What i mean is if someone was using the round method on float32 or other small bit datatypes they would have a silent upcasting. 

 

No they won’t. The only affected types would be scalars, and that too only with the built-in Python round. Arrays don’t define the __round__ method, and so won’t be affected. np.ndarray.round won’t be affected either. Only np_scalar_types.__round__ will be affected, which is what the Python round checks for.

 

For illustration, in code:

 

>>> type(round(np_float))

<class 'numpy.float64'>

>>> type(round(np_array_0d))

Traceback (most recent call last):

  File "<stdin>", line 1, in <module>

TypeError: type numpy.ndarray doesn't define __round__ method

>>> type(round(np_array_nd))

Traceback (most recent call last):

  File "<stdin>", line 1, in <module>

TypeError: type numpy.ndarray doesn't define __round__ method

 

The second and third cases would remain unaffected.

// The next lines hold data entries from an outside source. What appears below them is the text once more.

(* ===== verification/Runtime.v ===== *)
(** * Evaluation of billing expressions

    Models [billing-expression/runtime.ts]: GJSON path reading, the Go-style
    text of request values, wall-clock fields in a time zone, the class
    [BillingRuntime] and the two entry points [evaluateBillingExpression] and
    [evaluateBillingCondition].

    The object's mutable fields are the record [rstate].  Exceptions discard
    the runtime object, so [evaluate] is a state-passing function into
    [result exn].  [depth] is incremented on entry and decremented in the
    [finally] clause, so it is an argument.  What the browser supplies
    ([Intl.DateTimeFormat], Unicode lower-casing) is the class [Host]. *)
From stdpp Require Import base list option numbers sets.
From Stdlib Require Import ZArith SpecFloat Lia.
From S2P Require Import Prelude.
From S2P Require Import JsString.
From S2P Require Import JsNumber.
From S2P Require Import Syntax.
From S2P Require Import Parser.
From S2P Require Import Compile.

(** ** Values *)

Inductive jsval : Type :=
| JUndefined
| JNull
| JBool (b : bool)
| JNum (x : num)
| JStr (s : jsstr)
| JArr (items : list jsval)
| JObj (fields : list (jsstr * jsval)).

Record RuntimeValue : Type := RV { value : jsval; integer : bool }.

(** [x ?? null] *)
Definition or_null (v : jsval) : jsval := match v with JUndefined => JNull | _ => v end.

(** [x == null] *)
Definition is_nullish (v : jsval) : bool :=
  match v with JUndefined | JNull => true | _ => false end.

(** Own property of an object. *)
Fixpoint own (fields : list (jsstr * jsval)) (key : jsstr) : option jsval :=
  match fields with
  | [] => None
  | (k, v) :: fields => if jseq k key then Some v else own fields key
  end.

(** [a === b] when not both are objects. *)
Definition strict_eq (a b : jsval) : bool :=
  match a, b with
  | JUndefined, JUndefined | JNull, JNull => true
  | JBool x, JBool y => Bool.eqb x y
  | JNum x, JNum y => neqb x y
  | JStr x, JStr y => jseq x y
  | _, _ => false
  end.

Definition is_object (v : jsval) : bool :=
  match v with JArr _ | JObj _ => true | _ => false end.

(** ** GJSON paths *)

Definition path_special (c : N) : bool := existsb (N.eqb c) (js "*?[]()|@!").
(* ===== verification/Structure.v ===== *)
(** * Lossless splitting of expression text

    Models [billing-expression/structure.ts]: [splitExpressionAtTopLevel] and
    [unwrapExpressionParens], which work on the text without parsing it.
    Both loops are bounded by the length of the text; an empty separator is
    the one input on which the source's loop does not end, and there the
    model runs out of fuel. *)
From stdpp Require Import base list option numbers sets.
From Stdlib Require Import ZArith Lia.
From S2P Require Import Prelude.
From S2P Require Import JsString.

Definition is_quote (c : N) : bool := (c =? DQUOTE)%N || (c =? SQUOTE)%N.
Definition opens (c : N) : bool := (c =? cu "(")%N || (c =? cu "[")%N || (c =? cu "{")%N.
Definition closes (c : N) : bool := (c =? cu ")")%N || (c =? cu "]")%N || (c =? cu "}")%N.

(** [filter(Boolean)] on strings. *)
Definition nonempty (s : jsstr) : bool := match s with [] => false | _ => true end.

Definition bump (c : N) (depth : Z) : Z :=
  let depth := if opens c then (depth + 1)%Z else depth in
  if closes c then (depth - 1)%Z else depth.

(** The same, counting parentheses only. *)
Definition bump_paren (c : N) (depth : Z) : Z :=
  let depth := if (c =? cu "(")%N then (depth + 1)%Z else depth in
  if (c =? cu ")")%N then (depth - 1)%Z else depth.
(* ===== verification/Display.v ===== *)
(** * Price tables read from compiled expressions

    Models [billing-expression/display.ts]: the readers that turn the tree
    of a compiled expression into the tiers a price table shows, for token
    prices ([readTokenTierChain]), time-dependent token prices
    ([readTimeTokenPricing]) and task prices ([readTaskTierChain]). *)
From stdpp Require Import base list option numbers sets.
From Stdlib Require Import ZArith SpecFloat Lia.
From S2P Require Import Prelude.
From S2P Require Import JsString.
From S2P Require Import JsNumber.
From S2P Require Import Syntax.
From S2P Require Import Parser.
From S2P Require Import Compile.
From S2P Require Import Runtime.

(** A reader returns a value, returns [null] ([Err None]) or throws. *)
Abbreviation reader := (result (option exn)).
Definition null {A} : reader A := Err None.
Definition guard_null (b : bool) : reader unit := if b then Ok tt else null.
Definition reader_type_error {A} : reader A := Err (Some (HostError (js "TypeError"))).
Definition lift_throw {A} (r : result exn A) : reader A :=
  match r with Ok a => Ok a | Err e => Err (Some e) end.

(** Property of an object used as an insertion-ordered record. *)
Fixpoint assoc {K A} `{EqDecision K} (l : list (K * A)) (k : K) : option A :=
  match l with
  | [] => None
  | (k', a) :: l => if decide (k' = k) then Some a else assoc l k
  end.

Fixpoint flattenBinary (n : node) (operator : binop) : list node :=
  match n with
  | EBin _ o a b =>
      if decide (o = operator) then flattenBinary a operator ++ flattenBinary b operator
      else [n]
  | _ => [n]
  end.

Fixpoint rmap {E A B} (f : A → result E B) (l : list A) : result E (list B) :=
  match l with
  | [] => Ok []
  | a :: l => b ← f a; bs ← rmap f l; Ok (b :: bs)
  end.

(** ** Token tiers *)

Record TokenTierCondition : Type := Cond { c_var : bvar; c_op : binop; c_value : num }.

Record TokenTier : Type := {
  t_conditionText : option jsstr;
  t_imageCount : bool;
  t_billingUnit : billing_unit;
  t_fixedPrice : option num;
  t_label : jsstr;
  t_conditions : list TokenTierCondition;
  t_prices : list (bvar * num)
}.

Definition is_order (o : binop) : bool :=
  match o with Olt | Ole | Ogt | Oge => true | _ => false end.
Definition is_size_var (v : bvar) : bool :=
  match v with Vp | Vc | Vlen => true | _ => false end.

Definition tokenCondition (part : node) : reader TokenTierCondition :=
  match part with
  | EBin _ o (EVar _ v) (ELit _ (LNum x _)) =>
      if is_order o && is_size_var v && negb (nltb x NZERO) then Ok (Cond v o x) else null
  | _ => null
  end.

Definition tokenConditions (n : node) : reader (list TokenTierCondition) :=
  rmap tokenCondition (flattenBinary n Oand).

Definition is_zero_literal (n : node) : bool :=
  match n with ELit _ (LNum x _) => neqb x NZERO | _ => false end.

Definition nonnegativePriceLiteral (n : node) : option num :=
  match n with
  | ELit _ (LNum x _) => if ngeb x NZERO then Some x else None
  | EUn _ Uminus a => if is_zero_literal a then Some (nneg NZERO) else None
  | _ => None
  end.

Definition is_token_input (v : bvar) : bool :=
  match v with Vlen | Vimage_count => false | _ => true end.

Definition is_text_remainder (n : node) : bool :=
  match n with
  | EBin _ Osub (EVar _ Vlen) (EVar _ Vai) => true
  | _ => false
  end.

(** The variable a priced quantity stands for. *)
Definition price_variable (input : node) : reader bvar :=
  let call :=
    match input with
    | ECall _ Fmax [a; b] =>
        if is_zero_literal a then if is_text_remainder b then Ok Vp else null
        else if negb (is_zero_literal b) then null
        else if is_text_remainder a then Ok Vp else null
    | _ => null
    end in
  match input with
  | EVar _ v => if is_token_input v then Ok v else call
  | _ => call
  end.

(** One summand of a tier body. *)
Definition price_term (term : node) (prices : list (bvar * num)) : reader (list (bvar * num)) :=
  match term with
  | EBin _ Omul lhs rhs =>
      '(input, price) ←
        match nonnegativePriceLiteral rhs with
        | Some price => Ok (lhs, price)
        | None =>
            match nonnegativePriceLiteral lhs with
            | Some price => Ok (rhs, price)
            | None => null
            end
        end;
      variable ← price_variable input;
      match assoc prices variable with
      | Some _ => null
      | None => Ok (prices ++ [(variable, price)])
      end
  | _ => null
  end.

Definition fixed_body (body : node) : reader (option num) :=
  match body with
  | ECall _ Ffixed [] => reader_type_error
  | ECall _ Ffixed (ELit _ (LNum x _) :: _) => Ok (Some x)
  | _ => Ok None
  end.

Definition tokenTier (n : node) (conditions : list TokenTierCondition) : reader TokenTier :=
  match n with
  | ECall _ Ftier (ELit _ (LStr label) :: rest) =>
      match rest with
      | [] => reader_type_error
      | body :: _ =>
          fixed ← fixed_body body;
          match fixed with
          | Some amount =>
              Ok {| t_conditionText := None; t_imageCount := false; t_billingUnit := URequest;
                    t_fixedPrice := Some amount; t_label := label; t_conditions := conditions;
                    t_prices := [] |}
          | None =>
              prices ← rfold price_term (flattenBinary body Oadd) [];
              match prices with
              | [] => null
              | _ =>
                  Ok {| t_conditionText := None; t_imageCount := false; t_billingUnit := UToken;
                        t_fixedPrice := None; t_label := label; t_conditions := conditions;
                        t_prices := prices |}
              end
          end
      end
  | _ => null
  end.

Definition with_conditionText (text : jsstr) (t : TokenTier) : TokenTier :=
  {| t_conditionText := Some text; t_imageCount := t_imageCount t;
     t_billingUnit := t_billingUnit t; t_fixedPrice := t_fixedPrice t; t_label := t_label t;
     t_conditions := t_conditions t; t_prices := t_prices t |}.

Definition with_imageCount (t : TokenTier) : TokenTier :=
  {| t_conditionText := t_conditionText t; t_imageCount := true;
     t_billingUnit := t_billingUnit t; t_fixedPrice := t_fixedPrice t; t_label := t_label t;
     t_conditions := t_conditions t; t_prices := t_prices t |}.

(** [ai > 0] or [ao > 0]: the audio variable the test names. *)
Definition audio_test (part : node) : option bvar :=
  match part with
  | EBin _ Ogt (EVar _ ((Vai | Vao) as v)) zero => if is_zero_literal zero then Some v else None
  | _ => None
  end.

Definition is_audio_condition (condition : node) : bool :=
  match condition with
  | EBin _ Oor a b =>
      let present := option_list (audio_test a) ++ option_list (audio_test b) in
      bool_decide (Vai ∈ present) && bool_decide (Vao ∈ present)
  | _ => false
  end.

(** The [while] loop over a chain of conditionals and its fallback. *)
Fixpoint tier_chain (n : node) (tiers : list TokenTier) : reader (list TokenTier) :=
  match n with
  | ECond _ condition yes no =>
      conditions ← tokenConditions condition;
      tier ← tokenTier yes conditions;
      tier_chain no (tiers ++ [tier])
  | _ => fallback ← tokenTier n []; Ok (tiers ++ [fallback])
  end.

Definition audio_tiers (yes no : node) : reader (option (list TokenTier)) :=
  let attempt n := match tokenTier n [] with
                   | Ok t => Ok (Some t)
                   | Err None => Ok None
                   | Err (Some e) => Err (Some e)
                   end in
  audio ← attempt yes;
  text ← attempt no;
  Ok (match audio, text with
      | Some audio, Some text =>
          Some [with_conditionText (js "Audio requests") audio;
                with_conditionText (js "Text-only requests") text]
      | _, _ => None
      end).

Fixpoint readTokenTierChain (n : node) : reader (list TokenTier) :=
  match n with
  | EBin _ Omul (EVar _ Vimage_count) pricing =>
      tiers ← readTokenTierChain pricing; Ok (map with_imageCount tiers)
  | EBin _ Omul pricing (EVar _ Vimage_count) =>
      tiers ← readTokenTierChain pricing; Ok (map with_imageCount tiers)
  | ECond _ condition yes no =>
      audio ← (if is_audio_condition condition then audio_tiers yes no else Ok None);
      match audio with
      | Some tiers => Ok tiers
      | None => tier_chain n []
      end
  | _ => tier_chain n []
  end.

Only the first case would return a builtin Python int with what Robert Kern is suggesting and a np.int64 with what I’m suggesting. I do agree with something posted elsewhere on this thread that we should warn on overflow but prefer to be self-consistent and return a np.int64, but it doesn’t matter too much to me. Furthermore, the behavior of np.[a]round and np_arr.round(…) will not change. The only upcasting problem here is if someone does this in a loop, in which case they’re probably using Python objects and don’t care about memory anyway.

 

Maybe not a big problem but can have significant impact.